So I’ve been thinking of ways to be frugal lately.  Part of it has to do with the general bad economy but another part of it is simply just a recent interest in finding ways to save money or be efficient.  Commuting on my bike into work each day was a start, finishing leftovers and cleaning out the fridge before stuff goes bad is another.  Well just the other day I noticed my sandals were wearing through at the heel.  The sole was gone in small areas and the bed of the shoe was exposed.  “Damn, I don’t want to pay another $90 for a pair of sandals”, I thought.  They are Chaco brand and very comfortable; I’ve had them for 5 years and they get worn a lot.  When I was young my father would take his shoes into a cobbler to get refinished or have them resoled.  Generally I have not followed suit; I’ll simply buy new shoes when they get ratty or the sole goes.  But this time around I decided to investigate getting these shoes repaired.  I ride by the Dauphine Shoeteria on Conti in downtown very often, so I decided to stop by and give the local shoe repair shop a try.

Dauphine Shoeteria is conveniently located in downtown Mobile.

So I went in and asked the owner Brand how much it would cost to repair the heel.  Since the front two-thirds of the sole were in good shape he suggested he simply repair the back third heel section.  “Ok, how much?”, I asked.  “Eleven bucks”, he said.  Wow!  That’s it to get another couple of years of use out of some great shoes.  Now that is frugal!  So now I am going to ride back and take him some of my old work shoes that I was simply going to replace.  Why buy new?  So maybe in this new economy we should all start bragging about frugal deals or creative money-saving ideas they have.  Next up for me is looking into a thrift store for “new to me” jeans.  What are your frugal ideas?

The back heel was replaced with a Vibram sole on both sandals.
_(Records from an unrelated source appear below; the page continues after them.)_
(** The loop of [scan_bind_names].  Each round consumes a character. *)
Fixpoint scan_loop (fuel : nat) (rest : chars) (last_ch : Z) (last_was_string : bool)
  : SqlRes (list chars) :=
  match fuel, rest with
  | _, [] => Ok []
  | O, _ :: _ => Diverge
  | S fuel, ch :: after =>
      if ch =? QUOTE then
        after ← (if (last_ch =? 113) || (last_ch =? 81) then qstring_end after
                 else quoted_string_end QUOTE after);
        scan_loop fuel after ch true
      else if is_whitespace ch then scan_loop fuel after ch last_was_string
      else if ch =? DASH then
        scan_loop fuel (default after (single_line_comment_end rest)) ch false
      else if ch =? SLASH then
        scan_loop fuel (default after (multiple_line_comment_end rest)) ch false
      else if ch =? DQUOTE then
        after ← quoted_string_end DQUOTE after; scan_loop fuel after ch false
      else if (ch =? COLON) && negb last_was_string then
        let '(after, name) := parse_bind_name after in
        names ← scan_loop fuel after ch false;
        Ok (match name with Some name => name :: names | None => names end)
      else scan_loop fuel after ch false
  end.

Definition scan_bind_names (statement : chars) : SqlRes (list chars) :=
  scan_loop (length statement) statement 0 false.

End Scan.

(** ** Bind names *)

Definition ends_with_char (c : Z) (s : chars) : bool :=
  match list.last s with Some d => d =? c | None => false end.

Definition is_quoted_bind_name (name : chars) : bool :=
  (2 <=? Zlen name) && starts_with [DQUOTE] name && ends_with_char DQUOTE name.

Definition bind_names_equal (left right : chars) : bool :=
  if is_quoted_bind_name left || is_quoted_bind_name right then bool_decide (left = right)
  else eq_ignore_ascii_case left right.

Definition bind_name_matches_key (bind_name key : chars) : bool :=
  let key := default key (strip_prefix [COLON] key) in
  if is_quoted_bind_name bind_name || is_quoted_bind_name key then bool_decide (bind_name = key)
  else eq_ignore_ascii_case bind_name key.

(** [if !names.iter().any(..) { names.push(name) }], over a list of new names. *)
Definition push_name (names : list chars) (name : chars) : list chars :=
  if existsb (λ existing, bind_names_equal existing name) names then names else names ++ [name].
Definition push_names (names new : list chars) : list chars := foldl push_name names new.

Definition simple_sql_identifier (value : chars) : option chars :=
  if forallb (λ c, is_ascii_alphanumeric c || (c =? 95) || (c =? 36) || (c =? 35)) value
  then Some value else None.

Definition generated_object_attr_bind_name (bind_name attr_name : chars) : chars :=
  txt "ORADB_OBJ_" ++
  map (λ c, if is_ascii_alphanumeric c then to_ascii_upper c else 95) bind_name ++
  txt "_" ++ to_ascii_uppercase attr_name.

(** [single_quote_end]: [rest] starts after the opening quote; an unterminated
    literal runs to the end. *)
Fixpoint single_quote_end (rest : chars) : chars :=
  match rest with
  | [] => []
  | ch :: rest =>
      if ch =? QUOTE then
        match rest with
        | next :: rest' => if next =? QUOTE then single_quote_end rest' else rest
        | [] => rest
        end
      else single_quote_end rest
  end.

Section Statements.
Context {U : Unicode}.

Definition unique_bind_names (statement : chars) : SqlRes (list chars) :=
  names ← scan_bind_names statement; Ok (push_names [] names).

Definition bind_names_per_occurrence (statement : chars) : SqlRes (list chars) :=
  if statement_is_plsql statement then unique_bind_names statement else scan_bind_names statement.

(** [public_bind_name]; the slice panics only on a name shorter than its quotes,
    which [is_quoted_bind_name] excludes. *)
Definition public_bind_name (name : chars) : chars :=
  if is_quoted_bind_name name then take (length name - 2) (drop 1 name) else to_uppercase name.

Definition plsql_function_return_bind_name (statement : chars) : option chars :=
  let rest := trim_start statement in
  rest ← (if eq_ignore_ascii_case (take 5 rest) (txt "begin") then Some (drop 5 rest) else None);
  rest ← strip_prefix [COLON] (trim_start rest);
  let '(name, rest) := span is_bind_name_char rest in
  match name with
  | [] => None
  | _ => if starts_with (txt ":=") (trim_start rest) then Some name else None
  end.

Definition returning_bind_names (statement : chars) : SqlRes (list chars) :=
  if statement_is_plsql statement then Ok []
  else
    let lower := to_ascii_lowercase statement in
    match find_str (txt "returning") lower with
    | None => Ok []
    | Some returning_pos =>
        tail ← str_from lower returning_pos;
        match find_str (txt "into") tail with
        | None => Ok []
        | Some into_relative_pos =>
            binds ← str_from statement (returning_pos + into_relative_pos + 4);
            scan_bind_names binds
        end
    end.

Record DmlReturningProjectionParts := mkParts {
  returning_pos : nat;
  binds_start : nat;
  return_expr : chars;
  bind_names : list chars
}.

Definition dml_returning_projection_parts (statement : chars)
  : SqlRes (option DmlReturningProjectionParts) :=
  if statement_is_plsql statement then Ok None
  else
    let lower := to_ascii_lowercase statement in
    match find_str (txt "returning") lower with
    | None => Ok None
    | Some returning_pos =>
        tail ← str_from lower returning_pos;
        match find_str (txt "into") tail with
        | None => Ok None
        | Some into_relative_pos =>
            let expr_start := (returning_pos + 9)%nat in
            let into_start := (returning_pos + into_relative_pos)%nat in
            let binds_start := (into_start + 4)%nat in
            expr ← str_range statement expr_start into_start;
            let return_expr := trim expr in
            if existsb (Z.eqb 44) return_expr || bool_decide (return_expr = []) then Ok None
            else
              binds ← str_from statement binds_start;
              bind_names ← scan_bind_names binds;
              Ok (Some (mkParts returning_pos binds_start return_expr bind_names))
        end
    end.

Definition dml_returning_single_bind_name (statement : chars) : SqlRes (option chars) :=
  parts ← dml_returning_projection_parts statement;
  Ok (match parts with
      | Some parts => match bind_names parts with [name] => Some name | _ => None end
      | None => None
      end).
But wait, I forgot to introduce myself…

For those who don’t know me, guess it would be nice to give you a little background before I start posting blogs. Hi there, I’m Debbie Clolinger! Born and raised pretty much in the south, I was a military brat…Dad was a fighter pilot in the USMC and we lived in NC, VA, and CA. I’ve lived in Mobile, Alabama for …hmmm…. can it really be 35 years now? Wow. Anyway, I’m happily divorced, happily employed, and in a healthy, happy relationship. My daughter, who recently graduated college, and is the light of my life, is doing a 1-yr. internship with a law firm in Atlanta before going on to law school. She’s happy too.

Fitness has always been a part of my adult life. I figured God designed our bodies to move, and I have a lot of respect for HIs design. I do cardio and I weight train, I jog (well not in June – September), I snow ski. And I bike!

Ben the Boyfriend and I were introduced to Mobilians on Bikes earlier this year when we were invited to join a group on a casual ride through historic neighborhoods in Mobile, ending at a lovely convent where we toured the chapel and enjoyed a picnic lunch on the grounds. Since then we’ve become much more involved. More about that later.

There are several things that I love about this group. First and foremost, it offers something for everyone. It’s not a “ride 42 miles at 20 mph before we go to work” group, although I can imagine if some of our members want to form a group to do that they could. There are organized rides for everyone…families with small children, the Fairly Fits, like me, and the more serious riders. There are marrieds, singles, young and old! Secondly, this group is very active in the Mobile community by advocating safe biking, supporting and promoting safer streets, safer laws, and friendlier attitudes towards “sharing the road” (the Silent Ride a couple of months ago in memory of those who have been injured or killed was very well attended…yay, Mobile!) So the MOBsters, while pusing for safety, and bike lanes and racks in future city planning, also endorse FUN for it’s members!!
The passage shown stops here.